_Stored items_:
•••••

(** X18: [get] without [--force] and [--quiet] touches nothing in the
    checkout (no removal, copy or directory creation) before the
    "Download and overwrite locally?" confirmation is answered yes; when it
    is answered no, nothing in the checkout is touched at all. *)
Theorem get_confirms_before_local (w : Repo.world) (path : string) (so co : option string) :
  let m := Repo.get w path so co false false in
  SpecSide.confirmed_before_local (fst m) = true
  /\ (Repo.confirm w "Download and overwrite locally?" = false ->
      Forall (fun e => SpecSide.is_local e = false) (fst m)).
Proof.
  cbv zeta; unfold Repo.get.
  destruct (RepoFacts.setup_config_spec w false false so co) as (t & c & Hs & Ht & Hf & Hq & _).
  assert (Hi : Forall SpecSide.inert t).
  { eapply Forall_impl; [|exact Ht]; intros e [s ->]; repeat split. }
  rewrite Hs; split; [|intro Hd].
  - apply TransferFacts.cbl_bind; [apply TransferFacts.inert_nolocal, Hi|intros a Ha; injection Ha as <-].
    apply TransferFacts.cbl_bind;
      [apply TransferFacts.inert_nolocal, RepoFacts.inert_validate|intros [jr fp] _].
    destruct (String.eqb fp "/"); [reflexivity|].
    rewrite Hq; cbv zeta.
    repeat (apply TransferFacts.cbl_bind;
      [solve [apply TransferFacts.inert_nolocal; RepoFacts.solve_inert] | intros ? _]).
    apply TransferFacts.get_transfer_cbl; assumption.
  - apply RepoFacts.Forall_bind_ok;
      [apply TransferFacts.inert_nolocal, Hi|intros a Ha; injection Ha as <-].
    apply RepoFacts.Forall_bind_ok;
      [apply TransferFacts.inert_nolocal, RepoFacts.inert_validate|intros [jr fp] _].
    destruct (String.eqb fp "/"); [constructor|].
    rewrite Hq; cbv zeta.
    repeat (apply RepoFacts.Forall_bind_ok;
      [solve [apply TransferFacts.inert_nolocal; RepoFacts.solve_inert] | intros ? _]).
    apply TransferFacts.get_transfer_declined; assumption.
Qed.

Lemma get_confirms_before_local_witness :
  Repo.confirm (Fixtures.world0 None false) "Download and overwrite locally?" = false
  /\ Forall (fun e => SpecSide.is_local e = false)
            (fst (Repo.get (Fixtures.world0 None false) "." None None false false)).
Proof.
  split; [reflexivity|].
  apply (proj2 (get_confirms_before_local (Fixtures.world0 None false) "." None None));
    reflexivity.
Defined.
(** X5.  Whatever the callback and the order of the results, the constraints
    of a value returned by the join are listed by ascending type. *)
Theorem join_listed_by_type
  (callback : Callback) (v r : Value) (s s' : State) :
  applyToValue v callback s = (Ok r, s') ->
  StronglySorted
    (fun a b => (ValueType_code (type_of a) <= ValueType_code (type_of b))%Z)
    (constraints r).
Proof.
  intros H.
  destruct (apply_loop_returns _ _ _ _ _ _ no_buckets_sound H)
    as [->|(m & -> & Hm)]; [repeat constructor|].
  rewrite constraints_rebuild. apply rebuild_sorted.
  - intros t. apply Hm.
  - intros t.
    pose proof (bucket_constraints_types t _ (proj1 (Hm t))) as Hty.
    induction Hty as [|c l [Hc _] Hl IH]; constructor; [done|].
    eapply Forall_impl; [exact Hl|]. intros c' [Hc' _]. simpl in Hc'.
    rewrite Hc, Hc'. lia.
  - apply all_types_cross. intros a b _ Hlt. lia.
Qed.

Lemma join_listed_by_type_witness :
  StronglySorted
    (fun a b => (ValueType_code (type_of a) <= ValueType_code (type_of b))%Z)
    [CNull; CNumber (Val 1%float)].
Proof.
  apply (join_listed_by_type (pure_callback identity_transform)
           (mkValue [CNumber (Val 1%float); CNull])
           (mkValue [CNull; CNumber (Val 1%float)])
           (mkState createGlobalScope []) (mkState createGlobalScope [])).
  reflexivity.
Defined.
(** The [lastIndex] the regex of [matchCtx] has after
    [logAllStringTags(tag, pathParts, matchCtx)], from [lastIndex]
    ([hasRegex]: [matchCtx.regex] is a regex, not [null]): at each String
    tag that passes [propertyOk], [regex.test(val)] runs and
    [regex.lastIndex = 0] follows. *)
Fixpoint log_lastIndex (property : option string) (hasRegex : bool) (t : tag)
  (pathParts : list string) (lastIndex : nat) : nat :=
  match t with
  | TString _ => if hasRegex && property_ok property pathParts then 0 else lastIndex
  | TCompound es =>
      (fix go (es : list (string * tag)) (li : nat) : nat :=
         match es with
         | [] => li
         | (k, c) :: rest => go rest (log_lastIndex property hasRegex c (pathParts ++ [k]) li)
         end) es lastIndex
  | TList xs =>
      (fix go (i : nat) (xs : list tag) (li : nat) : nat :=
         match xs with
         | [] => li
         | c :: rest => go (S i) rest (log_lastIndex property hasRegex c (pathParts ++ [idx_seg i]) li)
         end) 0 xs lastIndex
  | TOther => lastIndex
  end.

(** The outcome of a [processFile] job: a rejection, or
    [{ filesChanged, stringsChanged }]. *)
Inductive job_result : Type :=
| JobFailed
| JobDone (filesChanged stringsChanged : nat).

(** What [await fs.writeFile(filePath, data)] does: it succeeds and the
    file holds [data]; or it rejects, leaving the file as it was ([None],
    e.g. a read-only file) or holding other bytes ([Some b], e.g. emptied
    by the open and partly written when the disk fills up). *)
Inductive write_outcome : Type :=
| WriteOk
| WriteFailed (left : option bytes).

(** [useRegex ? regex : null] is a regex, not [null]. *)
Definition match_regex (useRegex : bool) (regex : option regex_t) : bool :=
  useRegex && match regex with Some _ => true | None => false end.

Section ProcessFile.
(* ===== verification/_CoqProject ===== *)
-Q . S2P
Prelude.v
Rotor.v
PyList.v
Alphabet.v
Normalizer.v
Device.v
OneRotor.v
MultiRotor.v
Tracing.v
SingleRotorBank.v
Attacker.v
(* ===== verification/Prelude.v ===== *)
(** * Verification of rotor-crypto: a single-rotor and a multi-rotor cipher device

    The repository holds two Python classes, [OneRotorDevice]
    (src/OneRotorDevice.py) and [MultiRotorDevice] (src/MultiRotorDevice.py),
    each followed by a demonstration script.  Both classes keep a fixed
    38-symbol alphabet, a key made of one or several rotors (lists of
    symbols) and rotation speeds; [encrypt] and [decrypt] substitute one
    character at a time through the current rotor and rotate that rotor
    afterwards, so the object's state changes with every character.

    ** Files, in dependency order

    - [Prelude] (this file): the Python exceptions the code can raise, the
      state-and-exception monad [M] every method is written in, its
      notation scope [py_scope], the loop forms of the sources
      ([for_range] for [for i in range(0, n)], [for_acc], [for_fold] and
      [for_each] for the accumulating [for char in msg] loops), [run_opt]
      for loops given by a partial transition function, equality of
      computations
      with its [Proper] instance, Hoare triples over [M] with their
      rules, the tactics and the hint databases shared by all files.
    - [Rotor]: the algebra of the cyclic shift [rotate]: composition,
      period, inverse, permutation and index arithmetic.
    - [PyList]: [list.index], subscripts, [pop(0)], [append] and [%] with
      the exceptions they raise; lenses, which name the attribute or the
      list object a method mutates; the statement
      [l.append(l.pop(0))] and the loop over it, proved to be [rotate].
    - [Alphabet]: the class attribute [__alphabet] and the index of its
      symbols, given by code point for every character ([code_index]).
    - [Normalizer]: [strip], [upper] and the [isalnum] filter at the head
      of both [encrypt] methods.
    - [Device]: the substitution of a rotor and its inverse, and the type
      class [Device] with its laws [DeviceLaws], the contract between a
      device and the message-level theorems; round trip, totality and
      injectivity for whole messages are proved once, against the class.
    - [OneRotor]: Module [OneRotorDevice] (the class: record [t] of the
      attributes [__key] and [__speed], [__init__], [__rotate], [encrypt],
      [decrypt] and the bodies of their loops), its stateless
      specification [spec_run], Module [OneRotorDemo] (lines 40 to 50),
      the [Device] instance and the theorems of the class.
    - [MultiRotor]: Module [MultiRotorDevice] (record [t] of [__key],
      [__speeds] and [__cur_rotor_idx]; [__init__], [__current_rotor],
      [__next_rotor], [__rotate], [encrypt], [decrypt]), the rotor bank
      as a transition function ([selected], [turn], [step], [run]) and in
      closed form ([uses], [bank_after]), Module [MultiRotorDemo] (lines
      82 to 147 as a function of what [random.sample] returns), the
      [Device] instance and the theorems of the class.
    - [Tracing]: Module [Traced], the class [MultiRotorDevice] line by
      line with its flag [__tracing], [enable_tracing], [__show_rotors]
      and every [print] under [if self.__tracing], standard output being
      the list of characters written; the simulation [sim_out] that
      relates it to Module [MultiRotorDevice], which is the class without
      them, and the text each method writes ([encrypt_text],
      [decrypt_text]).
    - [SingleRotorBank]: the simulation between a [OneRotorDevice] and
      the [MultiRotorDevice] with that one rotor.
    - [Attacker]: the script of src/MultiRotorDevice.py, for every outcome
      of the random source: it ends without exception, bob reads the
      message, and eve reads the positions whose rotor she holds.

    ** How the code is modelled

    - A Python [str] and a list of one-character strings are both
      [list ascii]; [list(key)] is therefore a copy that the pure model does
      not need to write out.  Characters are the code points 0 to 255 with
      the classes Python 3 gives them ([isspace], [isalnum], [upper]);
      [upper] of a character is a string, since "ß" becomes "SS".
      Characters above U+00FF are outside the model; theorems that need
      plain text ask for 7-bit characters ([ascii7]).
    - A method of a class is a computation [M state A]: a function from the
      object's state to either [Ok a s'] (the returned value and the state
      afterwards) or [Raise e s'] (the exception and the state the object
      is left in).  The state after an exception is kept because the
      methods mutate the rotors before they may fail.
    - [__init__] copies its key ([list(key)], [[list(k) for k in key]]),
      so two devices built from one key share no rotor; the model builds
      the record from the key's value.  Inside a [MultiRotorDevice] the
      rotor that [__current_rotor] returns is the list object stored in
      the key, and [__rotate] mutates it in place: the model names the
      object by its position ([rotor_ r]) and writes through that lens.
    - Python integers are [Z] where the code may receive a negative one
      (rotation speeds; [range(0, n)] is empty for [n <= 0]), [nat] where
      the code only ever holds a non-negative one (list indices, the
      rotor cursor), so that no subscript is negative.
    - The default [n=1] of [OneRotorDevice.__rotate] is never taken, both
      calls pass [self.__speed]: the model's [__rotate] has [n] as a
      parameter.  The default [rotation_speed=1] of [__init__] is the
      [None] of its optional argument.
    - Standard output is kept per object, as the text that object has
      written; how the output of several objects interleaves is not
      modelled.
    - The loops are structural recursion on the message or on the number
      of iterations; no fuel is needed and every definition evaluates by
      [vm_compute].

    ** What the theorems show

    - Refinement: [encrypt] and [decrypt] of both classes return exactly
      what the specification gives ([spec_run] for one rotor, [run] and
      [bank_after] for the bank), with the final state in closed form:
      each rotor turned by its speed once per use, the cursor moving
      1, 2, ..., m-1, 0, ... whatever the speeds.
    - Round trip and totality: devices in equal states invert each other
      when no rotor has a duplicate; with rotors long enough and a speed
      for every rotor, plain text always encrypts; fresh devices with a
      valid configuration therefore round-trip every plain text to its
      normal form.
    - Position formulas: which symbol of which rotor a ciphertext
      position holds, and hence ([decrypt_agree], [Attacker]) what part
      of the key a position depends on.
    - Exceptions: exactly when and with which exception ([ValueError],
      [IndexError], [ZeroDivisionError]) [encrypt] and [decrypt] of both
      classes fail, with the cause of each, and the state they leave: the
      rotations of the characters before the failing one, and in the bank
      possibly a cursor that has moved without a turn.  [__init__] checks
      nothing, so malformed keys fail at the first character that meets
      the defect.
    - Normalization: the normal form is over the alphabet for plain text,
      is the identity on clean messages, distributes over concatenation
      away from white space, and is not idempotent.
    - A bank of one rotor is a one-rotor device, exceptions included.
    - Tracing: every method of [Traced] returns what the method of
      [MultiRotorDevice] returns on the same key, speeds and cursor,
      raises when it raises, keeps the flag and only appends to the
      output, nothing when the flag is off ([sim]); so the theorems about
      [MultiRotorDevice] hold of the class with tracing on or off, and
      [traced_roundtrip] states the round trip that way.  With the flag
      on, [traced_encrypt_output] and [traced_decrypt_output] give the
      text a run that returns has written, line by line, as a function of
      the rotor bank at each character.
    - The script: for every outcome of [random.sample] made of
      permutations it ends without an exception; an attacker reads the
      positions whose rotor she holds, and whose speed she holds or that
      are the rotor's first use.

    ** What is not modelled

    - [random.sample] and the [print] calls of the two scripts: the
      scripts are modelled as functions from the samples to the values
      they print.
    - Characters above U+00FF, and keys or speeds that are not lists of
      characters and integers (Python would raise [TypeError]). *)

From stdpp Require Import base tactics option list numbers strings.
From Stdlib Require Import Ascii ZArith Lia.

•••••

What you give back should be exactly the lines of the data above from the line with "(mkValue [CNull; CNumber" through the line with "stringsChanged : nat).", both of those included, and nothing more.

           (mkValue [CNull; CNumber (Val 1%float)])
           (mkState createGlobalScope []) (mkState createGlobalScope [])).
  reflexivity.
Defined.
(** The [lastIndex] the regex of [matchCtx] has after
    [logAllStringTags(tag, pathParts, matchCtx)], from [lastIndex]
    ([hasRegex]: [matchCtx.regex] is a regex, not [null]): at each String
    tag that passes [propertyOk], [regex.test(val)] runs and
    [regex.lastIndex = 0] follows. *)
Fixpoint log_lastIndex (property : option string) (hasRegex : bool) (t : tag)
  (pathParts : list string) (lastIndex : nat) : nat :=
  match t with
  | TString _ => if hasRegex && property_ok property pathParts then 0 else lastIndex
  | TCompound es =>
      (fix go (es : list (string * tag)) (li : nat) : nat :=
         match es with
         | [] => li
         | (k, c) :: rest => go rest (log_lastIndex property hasRegex c (pathParts ++ [k]) li)
         end) es lastIndex
  | TList xs =>
      (fix go (i : nat) (xs : list tag) (li : nat) : nat :=
         match xs with
         | [] => li
         | c :: rest => go (S i) rest (log_lastIndex property hasRegex c (pathParts ++ [idx_seg i]) li)
         end) 0 xs lastIndex
  | TOther => lastIndex
  end.

(** The outcome of a [processFile] job: a rejection, or
    [{ filesChanged, stringsChanged }]. *)
Inductive job_result : Type :=
| JobFailed
| JobDone (filesChanged stringsChanged : nat).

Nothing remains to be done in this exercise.